#### Exercise
When you reach the line containing "[ destruct Hm" in the entries below, begin reproducing lines exactly, and stop once the line containing "(co_events (process_conn handle_id trusted_allowlist z" is done.

#### Exercise data
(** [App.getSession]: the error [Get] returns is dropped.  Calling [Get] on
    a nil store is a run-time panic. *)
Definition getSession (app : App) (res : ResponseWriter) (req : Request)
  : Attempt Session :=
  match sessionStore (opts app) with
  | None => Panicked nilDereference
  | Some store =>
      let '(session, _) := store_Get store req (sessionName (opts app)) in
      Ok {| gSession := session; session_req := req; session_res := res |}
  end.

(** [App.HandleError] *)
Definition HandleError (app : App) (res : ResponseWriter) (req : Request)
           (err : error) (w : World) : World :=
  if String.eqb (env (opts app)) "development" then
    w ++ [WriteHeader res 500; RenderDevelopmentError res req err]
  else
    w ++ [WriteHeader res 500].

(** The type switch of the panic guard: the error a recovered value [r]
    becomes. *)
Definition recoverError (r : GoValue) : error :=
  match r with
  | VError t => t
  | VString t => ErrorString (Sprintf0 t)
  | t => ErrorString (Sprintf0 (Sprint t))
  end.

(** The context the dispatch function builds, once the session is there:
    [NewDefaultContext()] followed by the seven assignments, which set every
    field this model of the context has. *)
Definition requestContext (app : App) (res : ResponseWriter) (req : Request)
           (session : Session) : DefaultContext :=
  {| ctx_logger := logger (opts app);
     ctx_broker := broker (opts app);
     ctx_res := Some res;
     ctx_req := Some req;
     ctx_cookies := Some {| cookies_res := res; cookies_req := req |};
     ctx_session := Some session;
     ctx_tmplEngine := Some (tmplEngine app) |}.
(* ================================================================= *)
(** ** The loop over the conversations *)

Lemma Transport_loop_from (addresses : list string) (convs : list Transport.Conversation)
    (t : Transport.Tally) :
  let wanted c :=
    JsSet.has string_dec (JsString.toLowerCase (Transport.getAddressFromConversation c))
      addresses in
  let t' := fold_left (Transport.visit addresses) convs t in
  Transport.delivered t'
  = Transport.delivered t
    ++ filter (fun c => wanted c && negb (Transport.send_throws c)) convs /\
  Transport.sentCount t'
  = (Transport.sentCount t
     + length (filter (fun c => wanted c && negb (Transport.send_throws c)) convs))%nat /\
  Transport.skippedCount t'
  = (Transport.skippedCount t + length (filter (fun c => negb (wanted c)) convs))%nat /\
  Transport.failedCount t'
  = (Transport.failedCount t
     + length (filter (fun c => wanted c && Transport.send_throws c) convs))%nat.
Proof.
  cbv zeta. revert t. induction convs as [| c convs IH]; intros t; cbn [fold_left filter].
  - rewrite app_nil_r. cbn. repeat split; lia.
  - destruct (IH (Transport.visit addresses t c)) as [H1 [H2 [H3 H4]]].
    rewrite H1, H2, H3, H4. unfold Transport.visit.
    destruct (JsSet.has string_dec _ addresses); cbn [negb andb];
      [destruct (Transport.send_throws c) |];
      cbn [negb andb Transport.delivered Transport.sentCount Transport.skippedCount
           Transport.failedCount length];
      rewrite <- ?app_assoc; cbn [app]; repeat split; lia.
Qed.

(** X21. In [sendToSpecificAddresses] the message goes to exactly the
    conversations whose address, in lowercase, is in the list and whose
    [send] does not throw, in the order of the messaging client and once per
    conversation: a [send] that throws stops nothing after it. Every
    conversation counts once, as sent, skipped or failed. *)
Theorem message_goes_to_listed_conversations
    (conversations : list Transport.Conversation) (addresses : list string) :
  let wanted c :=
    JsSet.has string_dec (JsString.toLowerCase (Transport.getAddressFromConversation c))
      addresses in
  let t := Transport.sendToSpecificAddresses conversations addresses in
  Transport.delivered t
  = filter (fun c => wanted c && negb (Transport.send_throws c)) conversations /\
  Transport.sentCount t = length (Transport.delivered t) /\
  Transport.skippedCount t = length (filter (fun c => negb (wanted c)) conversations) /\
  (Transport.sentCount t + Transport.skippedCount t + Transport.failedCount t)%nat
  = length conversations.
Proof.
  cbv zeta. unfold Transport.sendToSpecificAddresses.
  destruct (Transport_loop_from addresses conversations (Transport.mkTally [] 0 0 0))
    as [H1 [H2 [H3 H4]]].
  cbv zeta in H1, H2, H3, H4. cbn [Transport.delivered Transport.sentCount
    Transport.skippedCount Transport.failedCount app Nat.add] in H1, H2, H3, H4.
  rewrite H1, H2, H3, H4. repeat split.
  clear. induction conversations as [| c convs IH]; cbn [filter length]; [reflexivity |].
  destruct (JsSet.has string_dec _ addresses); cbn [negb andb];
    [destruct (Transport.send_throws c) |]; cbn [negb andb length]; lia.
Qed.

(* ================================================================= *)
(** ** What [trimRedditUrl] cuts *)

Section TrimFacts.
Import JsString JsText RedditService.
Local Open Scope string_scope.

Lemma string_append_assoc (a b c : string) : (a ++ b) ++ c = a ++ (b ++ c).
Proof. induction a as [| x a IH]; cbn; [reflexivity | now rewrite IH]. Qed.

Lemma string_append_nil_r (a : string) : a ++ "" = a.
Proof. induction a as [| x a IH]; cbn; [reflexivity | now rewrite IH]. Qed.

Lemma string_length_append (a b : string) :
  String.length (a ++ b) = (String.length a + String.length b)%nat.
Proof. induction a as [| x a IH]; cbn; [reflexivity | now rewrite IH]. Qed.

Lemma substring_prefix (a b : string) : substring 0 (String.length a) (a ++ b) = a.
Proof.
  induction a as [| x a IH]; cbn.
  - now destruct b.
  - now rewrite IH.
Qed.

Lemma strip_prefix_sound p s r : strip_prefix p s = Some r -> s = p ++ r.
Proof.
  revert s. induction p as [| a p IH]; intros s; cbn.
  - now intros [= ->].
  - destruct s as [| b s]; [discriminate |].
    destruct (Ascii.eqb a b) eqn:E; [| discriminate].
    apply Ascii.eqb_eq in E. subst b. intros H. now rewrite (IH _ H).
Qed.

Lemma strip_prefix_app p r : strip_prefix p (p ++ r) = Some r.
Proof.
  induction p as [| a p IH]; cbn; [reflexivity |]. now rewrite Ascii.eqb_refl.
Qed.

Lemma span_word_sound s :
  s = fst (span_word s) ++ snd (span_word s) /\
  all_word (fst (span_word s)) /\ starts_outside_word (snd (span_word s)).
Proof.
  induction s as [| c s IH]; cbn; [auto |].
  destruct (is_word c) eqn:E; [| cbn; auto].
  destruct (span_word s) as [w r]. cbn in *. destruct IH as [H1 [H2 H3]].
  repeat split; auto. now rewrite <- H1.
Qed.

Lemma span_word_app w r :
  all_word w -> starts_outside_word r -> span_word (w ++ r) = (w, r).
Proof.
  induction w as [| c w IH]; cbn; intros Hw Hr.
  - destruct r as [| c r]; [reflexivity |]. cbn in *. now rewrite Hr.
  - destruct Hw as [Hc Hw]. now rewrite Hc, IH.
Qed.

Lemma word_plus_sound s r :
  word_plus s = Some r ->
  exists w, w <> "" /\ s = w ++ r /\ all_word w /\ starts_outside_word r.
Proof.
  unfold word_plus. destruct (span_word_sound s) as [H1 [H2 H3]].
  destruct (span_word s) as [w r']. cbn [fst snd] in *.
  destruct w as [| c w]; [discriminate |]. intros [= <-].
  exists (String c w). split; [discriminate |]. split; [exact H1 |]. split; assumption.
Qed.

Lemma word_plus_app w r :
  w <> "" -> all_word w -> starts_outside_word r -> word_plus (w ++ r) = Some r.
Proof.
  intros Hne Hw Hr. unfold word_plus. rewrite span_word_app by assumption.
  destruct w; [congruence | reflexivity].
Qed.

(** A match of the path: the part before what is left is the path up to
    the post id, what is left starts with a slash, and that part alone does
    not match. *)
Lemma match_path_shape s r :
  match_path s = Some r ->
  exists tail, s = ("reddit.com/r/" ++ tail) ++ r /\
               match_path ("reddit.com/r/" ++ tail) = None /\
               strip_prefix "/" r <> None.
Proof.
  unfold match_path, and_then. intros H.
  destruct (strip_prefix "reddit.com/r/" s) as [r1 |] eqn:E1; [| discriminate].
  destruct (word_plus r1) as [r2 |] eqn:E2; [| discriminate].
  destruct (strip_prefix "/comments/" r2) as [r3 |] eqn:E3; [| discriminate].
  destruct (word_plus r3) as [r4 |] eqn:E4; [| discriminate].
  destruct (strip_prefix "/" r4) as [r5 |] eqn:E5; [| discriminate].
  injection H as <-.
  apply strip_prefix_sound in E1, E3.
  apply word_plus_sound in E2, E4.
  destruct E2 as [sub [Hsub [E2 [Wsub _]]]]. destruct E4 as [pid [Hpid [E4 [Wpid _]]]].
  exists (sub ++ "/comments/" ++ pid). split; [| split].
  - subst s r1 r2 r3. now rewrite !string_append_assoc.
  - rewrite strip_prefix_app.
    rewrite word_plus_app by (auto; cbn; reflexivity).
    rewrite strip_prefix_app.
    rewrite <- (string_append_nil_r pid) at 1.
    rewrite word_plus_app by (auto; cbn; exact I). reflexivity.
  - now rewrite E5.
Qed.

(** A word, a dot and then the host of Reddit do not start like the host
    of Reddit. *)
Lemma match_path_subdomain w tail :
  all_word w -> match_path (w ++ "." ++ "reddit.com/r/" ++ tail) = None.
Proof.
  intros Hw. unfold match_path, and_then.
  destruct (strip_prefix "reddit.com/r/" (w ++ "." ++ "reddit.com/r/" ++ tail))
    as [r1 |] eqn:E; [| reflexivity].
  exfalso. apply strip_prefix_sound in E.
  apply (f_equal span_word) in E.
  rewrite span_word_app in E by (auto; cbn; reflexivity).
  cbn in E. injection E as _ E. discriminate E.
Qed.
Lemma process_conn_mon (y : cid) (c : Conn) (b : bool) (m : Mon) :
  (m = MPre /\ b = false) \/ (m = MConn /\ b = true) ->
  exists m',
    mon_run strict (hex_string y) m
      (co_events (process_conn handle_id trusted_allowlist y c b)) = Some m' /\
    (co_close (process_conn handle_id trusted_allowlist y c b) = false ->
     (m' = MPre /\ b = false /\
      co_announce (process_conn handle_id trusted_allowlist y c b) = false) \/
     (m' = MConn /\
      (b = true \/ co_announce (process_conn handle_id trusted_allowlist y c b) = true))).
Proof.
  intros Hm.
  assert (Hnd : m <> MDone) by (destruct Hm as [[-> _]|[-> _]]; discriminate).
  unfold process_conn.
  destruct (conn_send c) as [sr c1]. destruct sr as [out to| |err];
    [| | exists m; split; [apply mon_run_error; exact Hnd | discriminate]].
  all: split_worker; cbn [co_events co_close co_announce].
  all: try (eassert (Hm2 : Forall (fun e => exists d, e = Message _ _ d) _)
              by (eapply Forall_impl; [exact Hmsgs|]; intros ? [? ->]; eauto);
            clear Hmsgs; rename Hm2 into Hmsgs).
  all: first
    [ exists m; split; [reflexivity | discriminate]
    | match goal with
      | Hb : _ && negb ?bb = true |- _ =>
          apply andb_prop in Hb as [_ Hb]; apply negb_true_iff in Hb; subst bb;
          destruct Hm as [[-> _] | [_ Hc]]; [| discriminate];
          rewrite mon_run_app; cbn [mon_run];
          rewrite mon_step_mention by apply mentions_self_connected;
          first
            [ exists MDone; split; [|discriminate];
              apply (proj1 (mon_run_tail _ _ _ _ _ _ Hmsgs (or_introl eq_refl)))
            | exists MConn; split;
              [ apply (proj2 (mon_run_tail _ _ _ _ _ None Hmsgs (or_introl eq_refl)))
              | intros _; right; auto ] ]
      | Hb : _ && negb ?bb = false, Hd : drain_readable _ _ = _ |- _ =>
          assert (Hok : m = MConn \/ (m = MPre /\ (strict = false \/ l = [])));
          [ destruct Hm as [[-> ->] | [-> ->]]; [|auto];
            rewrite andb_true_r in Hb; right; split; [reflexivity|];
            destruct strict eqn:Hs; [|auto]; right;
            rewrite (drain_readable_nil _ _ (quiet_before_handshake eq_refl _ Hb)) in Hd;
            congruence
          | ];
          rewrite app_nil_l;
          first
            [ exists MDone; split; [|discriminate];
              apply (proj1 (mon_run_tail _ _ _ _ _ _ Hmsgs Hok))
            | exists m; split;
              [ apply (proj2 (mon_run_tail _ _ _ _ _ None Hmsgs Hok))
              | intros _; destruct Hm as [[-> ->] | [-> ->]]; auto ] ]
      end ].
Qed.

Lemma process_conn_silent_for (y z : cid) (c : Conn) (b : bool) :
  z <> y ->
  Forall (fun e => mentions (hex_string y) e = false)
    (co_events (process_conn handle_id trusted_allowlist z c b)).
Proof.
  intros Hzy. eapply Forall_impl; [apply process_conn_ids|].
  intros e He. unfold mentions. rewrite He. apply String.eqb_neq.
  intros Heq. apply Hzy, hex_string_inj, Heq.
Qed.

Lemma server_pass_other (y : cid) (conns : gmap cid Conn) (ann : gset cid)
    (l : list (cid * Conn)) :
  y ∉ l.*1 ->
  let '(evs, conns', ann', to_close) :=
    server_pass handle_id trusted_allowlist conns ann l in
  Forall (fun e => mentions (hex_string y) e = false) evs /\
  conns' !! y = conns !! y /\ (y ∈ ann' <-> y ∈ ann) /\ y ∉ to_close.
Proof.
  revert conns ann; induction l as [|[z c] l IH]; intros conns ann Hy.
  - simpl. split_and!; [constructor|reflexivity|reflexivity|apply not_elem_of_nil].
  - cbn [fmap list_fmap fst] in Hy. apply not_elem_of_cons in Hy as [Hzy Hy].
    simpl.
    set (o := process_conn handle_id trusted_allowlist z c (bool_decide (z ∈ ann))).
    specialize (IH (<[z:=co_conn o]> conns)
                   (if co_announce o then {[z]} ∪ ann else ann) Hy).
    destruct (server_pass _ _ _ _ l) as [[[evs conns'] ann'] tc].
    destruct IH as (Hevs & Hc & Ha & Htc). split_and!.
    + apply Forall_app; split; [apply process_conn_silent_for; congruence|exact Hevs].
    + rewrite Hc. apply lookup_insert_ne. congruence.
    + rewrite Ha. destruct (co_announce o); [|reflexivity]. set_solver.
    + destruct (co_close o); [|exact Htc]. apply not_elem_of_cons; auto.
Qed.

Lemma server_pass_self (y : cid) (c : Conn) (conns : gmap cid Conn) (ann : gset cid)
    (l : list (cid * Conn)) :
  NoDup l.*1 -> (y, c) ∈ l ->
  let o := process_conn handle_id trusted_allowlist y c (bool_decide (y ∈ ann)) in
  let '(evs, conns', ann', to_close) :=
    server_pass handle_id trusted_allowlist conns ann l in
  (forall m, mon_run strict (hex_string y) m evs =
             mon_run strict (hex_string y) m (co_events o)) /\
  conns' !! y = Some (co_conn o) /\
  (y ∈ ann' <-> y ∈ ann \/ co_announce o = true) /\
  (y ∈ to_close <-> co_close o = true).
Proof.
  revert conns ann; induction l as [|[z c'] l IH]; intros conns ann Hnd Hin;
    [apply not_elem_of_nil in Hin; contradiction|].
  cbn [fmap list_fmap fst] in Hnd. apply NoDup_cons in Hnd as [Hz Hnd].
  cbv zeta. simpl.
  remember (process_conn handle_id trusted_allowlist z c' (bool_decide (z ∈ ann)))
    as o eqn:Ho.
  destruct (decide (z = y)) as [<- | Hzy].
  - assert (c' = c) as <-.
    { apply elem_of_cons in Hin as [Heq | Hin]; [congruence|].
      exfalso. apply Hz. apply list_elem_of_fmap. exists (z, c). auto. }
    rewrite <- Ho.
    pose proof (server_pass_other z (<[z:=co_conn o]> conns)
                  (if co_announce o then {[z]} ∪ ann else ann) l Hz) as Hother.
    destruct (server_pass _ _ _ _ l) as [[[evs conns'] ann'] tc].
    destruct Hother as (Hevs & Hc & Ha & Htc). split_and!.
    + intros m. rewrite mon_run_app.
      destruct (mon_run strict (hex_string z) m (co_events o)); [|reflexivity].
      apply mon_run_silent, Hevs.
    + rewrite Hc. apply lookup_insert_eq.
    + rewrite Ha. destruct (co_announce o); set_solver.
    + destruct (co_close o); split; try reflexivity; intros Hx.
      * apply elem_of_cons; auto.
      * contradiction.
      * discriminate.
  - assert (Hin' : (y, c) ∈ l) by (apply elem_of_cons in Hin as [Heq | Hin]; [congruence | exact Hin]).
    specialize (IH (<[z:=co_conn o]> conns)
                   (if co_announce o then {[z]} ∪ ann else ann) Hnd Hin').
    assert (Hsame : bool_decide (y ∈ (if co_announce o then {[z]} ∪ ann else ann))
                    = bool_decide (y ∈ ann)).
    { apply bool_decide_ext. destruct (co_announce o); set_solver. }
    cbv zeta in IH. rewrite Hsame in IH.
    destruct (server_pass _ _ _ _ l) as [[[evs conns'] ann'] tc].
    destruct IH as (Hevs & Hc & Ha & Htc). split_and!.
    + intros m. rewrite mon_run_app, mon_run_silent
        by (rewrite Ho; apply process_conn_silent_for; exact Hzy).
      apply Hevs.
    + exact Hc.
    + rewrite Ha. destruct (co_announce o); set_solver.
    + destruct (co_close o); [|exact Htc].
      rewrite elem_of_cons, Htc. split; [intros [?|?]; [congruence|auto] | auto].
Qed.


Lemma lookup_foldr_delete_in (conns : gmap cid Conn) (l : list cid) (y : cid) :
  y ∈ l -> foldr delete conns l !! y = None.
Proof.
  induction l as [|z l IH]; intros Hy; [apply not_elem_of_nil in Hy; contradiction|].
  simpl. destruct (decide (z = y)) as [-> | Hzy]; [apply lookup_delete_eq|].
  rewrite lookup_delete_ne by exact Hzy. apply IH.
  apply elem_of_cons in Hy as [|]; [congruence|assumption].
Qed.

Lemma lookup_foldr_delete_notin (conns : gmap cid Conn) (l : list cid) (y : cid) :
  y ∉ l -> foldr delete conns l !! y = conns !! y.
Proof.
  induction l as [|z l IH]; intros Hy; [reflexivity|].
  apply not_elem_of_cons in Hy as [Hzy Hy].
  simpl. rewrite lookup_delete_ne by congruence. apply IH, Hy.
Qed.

#### Written answer
          [ destruct Hm as [[-> ->] | [-> ->]]; [|auto];
            rewrite andb_true_r in Hb; right; split; [reflexivity|];
            destruct strict eqn:Hs; [|auto]; right;
            rewrite (drain_readable_nil _ _ (quiet_before_handshake eq_refl _ Hb)) in Hd;
            congruence
          | ];
          rewrite app_nil_l;
          first
            [ exists MDone; split; [|discriminate];
              apply (proj1 (mon_run_tail _ _ _ _ _ _ Hmsgs Hok))
            | exists m; split;
              [ apply (proj2 (mon_run_tail _ _ _ _ _ None Hmsgs Hok))
              | intros _; destruct Hm as [[-> ->] | [-> ->]]; auto ] ]
      end ].
Qed.

Lemma process_conn_silent_for (y z : cid) (c : Conn) (b : bool) :
  z <> y ->
  Forall (fun e => mentions (hex_string y) e = false)
    (co_events (process_conn handle_id trusted_allowlist z c b)).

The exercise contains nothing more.